Provided entries ->
====================

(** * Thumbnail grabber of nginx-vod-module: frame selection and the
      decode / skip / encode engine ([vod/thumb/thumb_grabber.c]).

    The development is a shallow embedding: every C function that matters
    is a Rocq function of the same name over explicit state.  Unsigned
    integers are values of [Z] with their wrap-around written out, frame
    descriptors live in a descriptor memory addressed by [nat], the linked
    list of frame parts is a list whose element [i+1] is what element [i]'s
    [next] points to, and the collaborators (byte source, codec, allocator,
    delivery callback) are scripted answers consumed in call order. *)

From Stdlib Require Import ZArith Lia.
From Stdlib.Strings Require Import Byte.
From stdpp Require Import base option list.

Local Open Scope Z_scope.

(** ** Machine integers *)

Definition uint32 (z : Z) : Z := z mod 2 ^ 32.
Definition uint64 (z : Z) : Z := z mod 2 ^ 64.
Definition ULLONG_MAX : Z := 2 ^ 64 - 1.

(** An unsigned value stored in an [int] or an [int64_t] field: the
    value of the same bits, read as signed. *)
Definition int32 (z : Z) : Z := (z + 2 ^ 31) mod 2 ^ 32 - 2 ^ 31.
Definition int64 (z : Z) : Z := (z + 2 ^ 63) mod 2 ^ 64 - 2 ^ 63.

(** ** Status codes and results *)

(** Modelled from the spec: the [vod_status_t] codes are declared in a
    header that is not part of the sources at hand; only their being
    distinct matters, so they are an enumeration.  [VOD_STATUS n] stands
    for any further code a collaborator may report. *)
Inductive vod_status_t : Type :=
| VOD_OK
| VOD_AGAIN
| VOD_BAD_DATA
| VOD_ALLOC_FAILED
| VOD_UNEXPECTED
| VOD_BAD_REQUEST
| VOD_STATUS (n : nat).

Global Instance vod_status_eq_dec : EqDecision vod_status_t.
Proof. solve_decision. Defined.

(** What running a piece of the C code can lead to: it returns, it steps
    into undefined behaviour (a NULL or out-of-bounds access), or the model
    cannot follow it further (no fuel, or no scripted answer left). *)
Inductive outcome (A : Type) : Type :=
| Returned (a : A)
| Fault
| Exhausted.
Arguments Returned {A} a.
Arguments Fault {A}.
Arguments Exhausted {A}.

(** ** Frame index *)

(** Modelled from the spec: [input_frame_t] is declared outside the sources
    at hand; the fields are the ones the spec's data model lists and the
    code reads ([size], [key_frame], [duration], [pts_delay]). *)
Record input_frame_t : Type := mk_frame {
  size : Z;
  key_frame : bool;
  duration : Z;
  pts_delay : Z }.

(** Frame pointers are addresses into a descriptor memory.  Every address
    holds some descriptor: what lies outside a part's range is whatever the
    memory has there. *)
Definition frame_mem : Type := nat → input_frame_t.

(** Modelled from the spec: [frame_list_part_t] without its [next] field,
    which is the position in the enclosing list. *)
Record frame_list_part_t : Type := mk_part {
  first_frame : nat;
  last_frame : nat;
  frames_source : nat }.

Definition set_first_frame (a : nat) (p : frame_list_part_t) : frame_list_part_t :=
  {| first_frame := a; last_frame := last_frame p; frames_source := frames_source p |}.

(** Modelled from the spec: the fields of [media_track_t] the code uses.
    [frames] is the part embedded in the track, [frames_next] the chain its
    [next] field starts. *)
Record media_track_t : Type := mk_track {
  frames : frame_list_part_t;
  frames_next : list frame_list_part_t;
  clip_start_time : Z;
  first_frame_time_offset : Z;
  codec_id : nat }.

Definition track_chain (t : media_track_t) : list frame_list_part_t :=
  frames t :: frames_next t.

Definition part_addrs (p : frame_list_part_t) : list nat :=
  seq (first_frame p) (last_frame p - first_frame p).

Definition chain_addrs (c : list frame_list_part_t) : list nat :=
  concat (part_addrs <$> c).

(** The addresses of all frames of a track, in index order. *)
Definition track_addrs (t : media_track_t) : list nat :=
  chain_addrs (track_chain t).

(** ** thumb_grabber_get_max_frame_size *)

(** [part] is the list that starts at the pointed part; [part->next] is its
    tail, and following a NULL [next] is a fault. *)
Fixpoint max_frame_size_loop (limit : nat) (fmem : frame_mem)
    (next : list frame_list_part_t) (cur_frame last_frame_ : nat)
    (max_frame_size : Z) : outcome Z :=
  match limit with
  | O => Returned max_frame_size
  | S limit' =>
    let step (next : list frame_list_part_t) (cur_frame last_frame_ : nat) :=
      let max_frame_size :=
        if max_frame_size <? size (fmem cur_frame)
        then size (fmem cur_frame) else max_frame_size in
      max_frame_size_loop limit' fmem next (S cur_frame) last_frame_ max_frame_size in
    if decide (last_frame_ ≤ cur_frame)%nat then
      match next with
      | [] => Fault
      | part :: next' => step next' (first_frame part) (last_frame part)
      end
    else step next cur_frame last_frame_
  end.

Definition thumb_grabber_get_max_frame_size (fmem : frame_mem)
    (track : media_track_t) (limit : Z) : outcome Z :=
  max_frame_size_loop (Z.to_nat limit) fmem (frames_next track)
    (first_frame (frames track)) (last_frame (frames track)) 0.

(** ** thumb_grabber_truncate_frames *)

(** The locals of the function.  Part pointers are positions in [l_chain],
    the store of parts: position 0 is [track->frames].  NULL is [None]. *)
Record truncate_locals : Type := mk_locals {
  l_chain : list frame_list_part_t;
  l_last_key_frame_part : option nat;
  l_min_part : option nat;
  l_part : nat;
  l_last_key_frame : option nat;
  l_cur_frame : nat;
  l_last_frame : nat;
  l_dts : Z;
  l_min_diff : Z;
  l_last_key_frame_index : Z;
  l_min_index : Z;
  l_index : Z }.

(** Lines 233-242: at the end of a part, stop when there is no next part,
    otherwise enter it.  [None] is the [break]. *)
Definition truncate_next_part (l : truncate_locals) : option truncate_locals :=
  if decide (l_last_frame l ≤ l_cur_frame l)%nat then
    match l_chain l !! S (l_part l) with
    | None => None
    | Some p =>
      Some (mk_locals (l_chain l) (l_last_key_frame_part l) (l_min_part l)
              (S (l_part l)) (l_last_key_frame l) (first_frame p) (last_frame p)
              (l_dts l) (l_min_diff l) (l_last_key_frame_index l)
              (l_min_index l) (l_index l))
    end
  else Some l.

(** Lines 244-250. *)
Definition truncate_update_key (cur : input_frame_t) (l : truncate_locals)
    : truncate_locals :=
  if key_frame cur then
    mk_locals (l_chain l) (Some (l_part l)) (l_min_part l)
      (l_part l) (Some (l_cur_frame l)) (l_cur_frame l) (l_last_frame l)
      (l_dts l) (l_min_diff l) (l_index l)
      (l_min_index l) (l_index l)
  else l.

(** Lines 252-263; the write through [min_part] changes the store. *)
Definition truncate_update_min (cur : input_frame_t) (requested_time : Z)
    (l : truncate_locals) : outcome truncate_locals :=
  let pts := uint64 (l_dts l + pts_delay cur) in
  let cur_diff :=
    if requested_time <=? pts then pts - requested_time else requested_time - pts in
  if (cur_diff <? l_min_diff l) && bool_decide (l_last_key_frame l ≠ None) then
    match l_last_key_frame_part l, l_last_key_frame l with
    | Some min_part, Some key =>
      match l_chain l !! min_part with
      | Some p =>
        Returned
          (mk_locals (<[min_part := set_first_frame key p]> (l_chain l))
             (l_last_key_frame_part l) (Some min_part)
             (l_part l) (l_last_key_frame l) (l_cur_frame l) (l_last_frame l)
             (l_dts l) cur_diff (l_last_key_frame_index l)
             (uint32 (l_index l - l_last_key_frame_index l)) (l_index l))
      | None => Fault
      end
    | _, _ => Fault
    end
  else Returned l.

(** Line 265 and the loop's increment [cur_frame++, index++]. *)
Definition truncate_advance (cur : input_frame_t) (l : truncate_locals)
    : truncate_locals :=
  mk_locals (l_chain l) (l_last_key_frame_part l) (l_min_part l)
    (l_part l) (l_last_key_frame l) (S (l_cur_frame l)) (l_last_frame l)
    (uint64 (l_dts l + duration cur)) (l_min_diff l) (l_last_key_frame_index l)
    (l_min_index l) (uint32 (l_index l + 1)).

====================

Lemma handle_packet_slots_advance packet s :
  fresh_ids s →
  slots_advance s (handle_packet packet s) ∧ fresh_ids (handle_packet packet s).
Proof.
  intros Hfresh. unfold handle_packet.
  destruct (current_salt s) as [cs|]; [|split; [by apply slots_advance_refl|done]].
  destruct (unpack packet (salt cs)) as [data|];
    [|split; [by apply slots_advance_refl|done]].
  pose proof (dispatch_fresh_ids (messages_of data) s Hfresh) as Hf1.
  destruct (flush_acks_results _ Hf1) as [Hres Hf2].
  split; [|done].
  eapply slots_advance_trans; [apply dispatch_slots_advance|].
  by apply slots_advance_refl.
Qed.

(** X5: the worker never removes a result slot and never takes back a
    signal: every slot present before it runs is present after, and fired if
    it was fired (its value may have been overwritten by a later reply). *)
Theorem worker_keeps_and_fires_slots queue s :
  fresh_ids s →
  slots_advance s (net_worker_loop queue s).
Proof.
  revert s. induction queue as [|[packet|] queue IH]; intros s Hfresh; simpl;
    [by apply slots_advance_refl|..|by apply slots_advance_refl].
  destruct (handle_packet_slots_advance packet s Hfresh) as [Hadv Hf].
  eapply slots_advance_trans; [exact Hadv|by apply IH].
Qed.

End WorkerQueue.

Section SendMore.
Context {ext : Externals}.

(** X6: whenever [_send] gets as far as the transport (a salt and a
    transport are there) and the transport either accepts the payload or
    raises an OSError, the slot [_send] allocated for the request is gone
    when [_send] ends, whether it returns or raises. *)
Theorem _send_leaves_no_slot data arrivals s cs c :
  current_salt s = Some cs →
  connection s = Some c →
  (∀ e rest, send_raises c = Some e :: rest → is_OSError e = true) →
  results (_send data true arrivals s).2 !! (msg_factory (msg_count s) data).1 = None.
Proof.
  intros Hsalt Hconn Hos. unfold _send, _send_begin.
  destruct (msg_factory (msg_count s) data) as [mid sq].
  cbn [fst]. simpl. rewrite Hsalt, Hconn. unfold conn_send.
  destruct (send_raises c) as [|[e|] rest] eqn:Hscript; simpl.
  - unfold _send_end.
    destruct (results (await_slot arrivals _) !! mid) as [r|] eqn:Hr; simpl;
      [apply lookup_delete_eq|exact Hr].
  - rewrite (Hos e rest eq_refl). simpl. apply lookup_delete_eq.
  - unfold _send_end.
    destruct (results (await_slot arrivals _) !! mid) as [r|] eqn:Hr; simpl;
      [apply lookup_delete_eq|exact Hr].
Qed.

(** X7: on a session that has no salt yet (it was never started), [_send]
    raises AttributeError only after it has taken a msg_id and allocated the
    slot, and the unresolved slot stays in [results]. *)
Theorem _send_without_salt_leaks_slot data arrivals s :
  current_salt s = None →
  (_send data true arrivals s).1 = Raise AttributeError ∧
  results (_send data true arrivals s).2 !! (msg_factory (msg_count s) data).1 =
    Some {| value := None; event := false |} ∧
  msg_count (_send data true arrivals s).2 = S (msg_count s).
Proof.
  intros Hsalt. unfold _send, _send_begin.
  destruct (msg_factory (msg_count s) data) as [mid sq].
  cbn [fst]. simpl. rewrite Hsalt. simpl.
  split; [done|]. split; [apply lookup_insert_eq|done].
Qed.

====================

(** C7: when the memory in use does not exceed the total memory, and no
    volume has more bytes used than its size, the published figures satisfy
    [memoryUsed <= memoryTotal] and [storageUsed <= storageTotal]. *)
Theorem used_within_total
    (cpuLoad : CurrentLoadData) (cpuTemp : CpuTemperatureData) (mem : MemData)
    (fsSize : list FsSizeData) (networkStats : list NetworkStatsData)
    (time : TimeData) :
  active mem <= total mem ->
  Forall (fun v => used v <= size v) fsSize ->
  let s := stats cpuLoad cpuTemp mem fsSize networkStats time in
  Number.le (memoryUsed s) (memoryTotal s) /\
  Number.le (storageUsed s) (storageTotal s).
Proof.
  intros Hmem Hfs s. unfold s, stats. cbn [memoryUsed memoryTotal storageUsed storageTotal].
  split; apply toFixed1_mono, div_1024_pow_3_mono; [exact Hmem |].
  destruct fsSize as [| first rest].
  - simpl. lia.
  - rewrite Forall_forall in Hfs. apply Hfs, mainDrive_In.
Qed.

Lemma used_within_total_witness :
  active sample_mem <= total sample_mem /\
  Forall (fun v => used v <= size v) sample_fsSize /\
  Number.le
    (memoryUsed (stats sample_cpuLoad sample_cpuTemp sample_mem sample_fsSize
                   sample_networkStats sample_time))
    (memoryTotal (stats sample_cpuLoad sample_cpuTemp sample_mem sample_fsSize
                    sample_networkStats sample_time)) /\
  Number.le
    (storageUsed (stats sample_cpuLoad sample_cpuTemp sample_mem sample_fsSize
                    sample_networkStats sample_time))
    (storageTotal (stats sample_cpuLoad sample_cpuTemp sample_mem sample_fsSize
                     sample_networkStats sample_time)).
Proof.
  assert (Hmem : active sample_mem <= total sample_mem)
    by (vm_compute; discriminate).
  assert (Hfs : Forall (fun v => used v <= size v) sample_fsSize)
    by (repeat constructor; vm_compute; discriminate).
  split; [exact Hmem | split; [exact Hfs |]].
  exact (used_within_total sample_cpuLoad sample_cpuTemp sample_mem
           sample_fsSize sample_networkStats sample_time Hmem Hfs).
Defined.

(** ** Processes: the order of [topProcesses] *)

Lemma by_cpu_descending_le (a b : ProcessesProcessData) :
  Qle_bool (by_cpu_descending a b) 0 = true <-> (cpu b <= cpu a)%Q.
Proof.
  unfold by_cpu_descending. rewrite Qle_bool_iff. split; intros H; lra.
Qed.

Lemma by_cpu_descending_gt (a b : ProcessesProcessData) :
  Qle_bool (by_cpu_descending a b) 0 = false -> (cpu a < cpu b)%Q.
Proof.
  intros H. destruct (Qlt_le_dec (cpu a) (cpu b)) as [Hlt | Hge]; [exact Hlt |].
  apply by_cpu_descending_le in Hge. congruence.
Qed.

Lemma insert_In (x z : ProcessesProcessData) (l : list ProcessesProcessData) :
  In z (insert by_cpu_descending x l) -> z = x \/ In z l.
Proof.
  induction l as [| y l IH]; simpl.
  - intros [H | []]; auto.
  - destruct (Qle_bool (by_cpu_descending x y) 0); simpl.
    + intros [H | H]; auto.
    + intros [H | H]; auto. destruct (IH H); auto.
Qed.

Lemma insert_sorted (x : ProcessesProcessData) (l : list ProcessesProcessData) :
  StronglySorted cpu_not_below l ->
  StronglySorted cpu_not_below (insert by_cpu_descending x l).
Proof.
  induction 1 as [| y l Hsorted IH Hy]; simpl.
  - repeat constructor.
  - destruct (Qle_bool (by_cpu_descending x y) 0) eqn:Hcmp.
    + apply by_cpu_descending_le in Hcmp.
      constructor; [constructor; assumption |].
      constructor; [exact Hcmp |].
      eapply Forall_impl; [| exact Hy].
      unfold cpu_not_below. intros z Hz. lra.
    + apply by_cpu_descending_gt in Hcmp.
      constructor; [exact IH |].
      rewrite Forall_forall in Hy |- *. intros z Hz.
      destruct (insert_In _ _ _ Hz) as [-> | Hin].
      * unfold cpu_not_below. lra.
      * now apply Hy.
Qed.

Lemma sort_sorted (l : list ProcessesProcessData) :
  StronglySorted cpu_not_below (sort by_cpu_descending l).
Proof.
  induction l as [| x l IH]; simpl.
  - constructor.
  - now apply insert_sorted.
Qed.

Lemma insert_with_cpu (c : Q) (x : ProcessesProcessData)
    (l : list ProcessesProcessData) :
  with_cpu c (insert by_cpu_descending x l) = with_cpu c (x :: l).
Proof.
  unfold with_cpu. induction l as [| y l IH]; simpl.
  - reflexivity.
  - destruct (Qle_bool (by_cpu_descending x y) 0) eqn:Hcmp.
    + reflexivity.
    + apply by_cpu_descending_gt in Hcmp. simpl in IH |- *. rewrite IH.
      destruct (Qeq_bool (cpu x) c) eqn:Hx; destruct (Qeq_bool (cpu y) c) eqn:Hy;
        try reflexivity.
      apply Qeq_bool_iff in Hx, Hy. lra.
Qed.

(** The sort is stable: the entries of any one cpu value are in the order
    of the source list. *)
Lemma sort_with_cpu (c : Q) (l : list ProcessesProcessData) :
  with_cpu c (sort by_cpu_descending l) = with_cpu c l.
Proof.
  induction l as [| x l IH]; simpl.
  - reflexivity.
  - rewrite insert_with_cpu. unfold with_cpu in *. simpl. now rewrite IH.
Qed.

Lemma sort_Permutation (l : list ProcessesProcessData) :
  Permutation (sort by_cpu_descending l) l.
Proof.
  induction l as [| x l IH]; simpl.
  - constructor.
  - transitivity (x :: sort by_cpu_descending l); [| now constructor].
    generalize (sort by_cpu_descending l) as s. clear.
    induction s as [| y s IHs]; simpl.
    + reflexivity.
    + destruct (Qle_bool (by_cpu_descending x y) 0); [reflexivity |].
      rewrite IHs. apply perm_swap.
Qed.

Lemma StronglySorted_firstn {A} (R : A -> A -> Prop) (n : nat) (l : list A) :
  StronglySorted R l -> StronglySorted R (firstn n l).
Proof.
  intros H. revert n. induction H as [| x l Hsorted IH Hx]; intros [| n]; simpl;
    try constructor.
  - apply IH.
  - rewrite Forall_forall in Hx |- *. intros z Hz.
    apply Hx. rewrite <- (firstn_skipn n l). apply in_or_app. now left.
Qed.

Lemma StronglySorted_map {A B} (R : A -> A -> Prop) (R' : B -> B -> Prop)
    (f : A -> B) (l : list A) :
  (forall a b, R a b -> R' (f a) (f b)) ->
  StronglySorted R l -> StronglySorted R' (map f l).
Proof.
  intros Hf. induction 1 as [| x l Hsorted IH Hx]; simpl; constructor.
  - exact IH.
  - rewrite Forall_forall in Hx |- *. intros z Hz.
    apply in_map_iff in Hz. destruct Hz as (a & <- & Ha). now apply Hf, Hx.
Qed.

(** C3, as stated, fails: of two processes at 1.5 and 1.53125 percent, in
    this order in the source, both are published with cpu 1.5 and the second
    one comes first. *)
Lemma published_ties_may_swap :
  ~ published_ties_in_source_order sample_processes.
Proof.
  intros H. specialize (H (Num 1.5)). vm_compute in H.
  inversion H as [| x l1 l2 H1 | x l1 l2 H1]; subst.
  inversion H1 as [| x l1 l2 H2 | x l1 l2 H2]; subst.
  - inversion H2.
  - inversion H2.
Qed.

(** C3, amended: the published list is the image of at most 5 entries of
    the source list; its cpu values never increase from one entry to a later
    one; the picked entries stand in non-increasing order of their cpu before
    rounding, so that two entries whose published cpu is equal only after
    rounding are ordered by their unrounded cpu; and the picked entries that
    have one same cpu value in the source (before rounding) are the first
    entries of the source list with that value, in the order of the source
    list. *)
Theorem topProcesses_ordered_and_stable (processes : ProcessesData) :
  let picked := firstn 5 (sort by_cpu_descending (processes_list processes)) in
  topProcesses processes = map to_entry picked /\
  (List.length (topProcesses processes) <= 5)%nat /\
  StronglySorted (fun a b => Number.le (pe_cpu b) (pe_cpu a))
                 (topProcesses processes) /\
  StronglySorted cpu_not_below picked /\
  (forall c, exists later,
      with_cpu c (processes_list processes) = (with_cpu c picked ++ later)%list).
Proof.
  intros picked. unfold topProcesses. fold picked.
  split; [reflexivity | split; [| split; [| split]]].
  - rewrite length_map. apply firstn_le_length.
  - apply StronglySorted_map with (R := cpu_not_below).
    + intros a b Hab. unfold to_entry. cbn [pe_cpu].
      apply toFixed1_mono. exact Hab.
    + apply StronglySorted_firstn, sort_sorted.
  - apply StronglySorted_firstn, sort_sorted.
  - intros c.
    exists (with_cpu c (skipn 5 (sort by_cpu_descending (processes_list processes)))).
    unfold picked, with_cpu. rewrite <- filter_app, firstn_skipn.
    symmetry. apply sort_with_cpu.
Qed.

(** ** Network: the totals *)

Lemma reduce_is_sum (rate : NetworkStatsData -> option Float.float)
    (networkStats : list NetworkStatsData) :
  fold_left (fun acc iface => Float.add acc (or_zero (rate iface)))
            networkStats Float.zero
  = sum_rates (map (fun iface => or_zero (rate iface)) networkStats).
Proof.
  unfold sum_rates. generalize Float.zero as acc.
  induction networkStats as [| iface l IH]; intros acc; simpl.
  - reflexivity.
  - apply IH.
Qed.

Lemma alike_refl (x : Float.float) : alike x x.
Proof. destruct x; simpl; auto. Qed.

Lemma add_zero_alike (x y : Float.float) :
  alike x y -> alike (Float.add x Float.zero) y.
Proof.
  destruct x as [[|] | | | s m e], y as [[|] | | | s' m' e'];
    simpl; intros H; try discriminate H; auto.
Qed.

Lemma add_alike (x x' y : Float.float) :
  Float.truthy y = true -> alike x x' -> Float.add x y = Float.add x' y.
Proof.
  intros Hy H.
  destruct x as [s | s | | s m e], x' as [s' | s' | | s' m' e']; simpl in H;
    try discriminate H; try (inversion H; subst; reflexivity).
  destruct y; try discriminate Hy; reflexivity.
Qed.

====================

What the task asks ->
Take each line of the material above that holds the string "NULL" and copy it.

Exercise solution ->
    into undefined behaviour (a NULL or out-of-bounds access), or the model
    tail, and following a NULL [next] is a fault. *)
    the store of parts: position 0 is [track->frames].  NULL is [None]. *)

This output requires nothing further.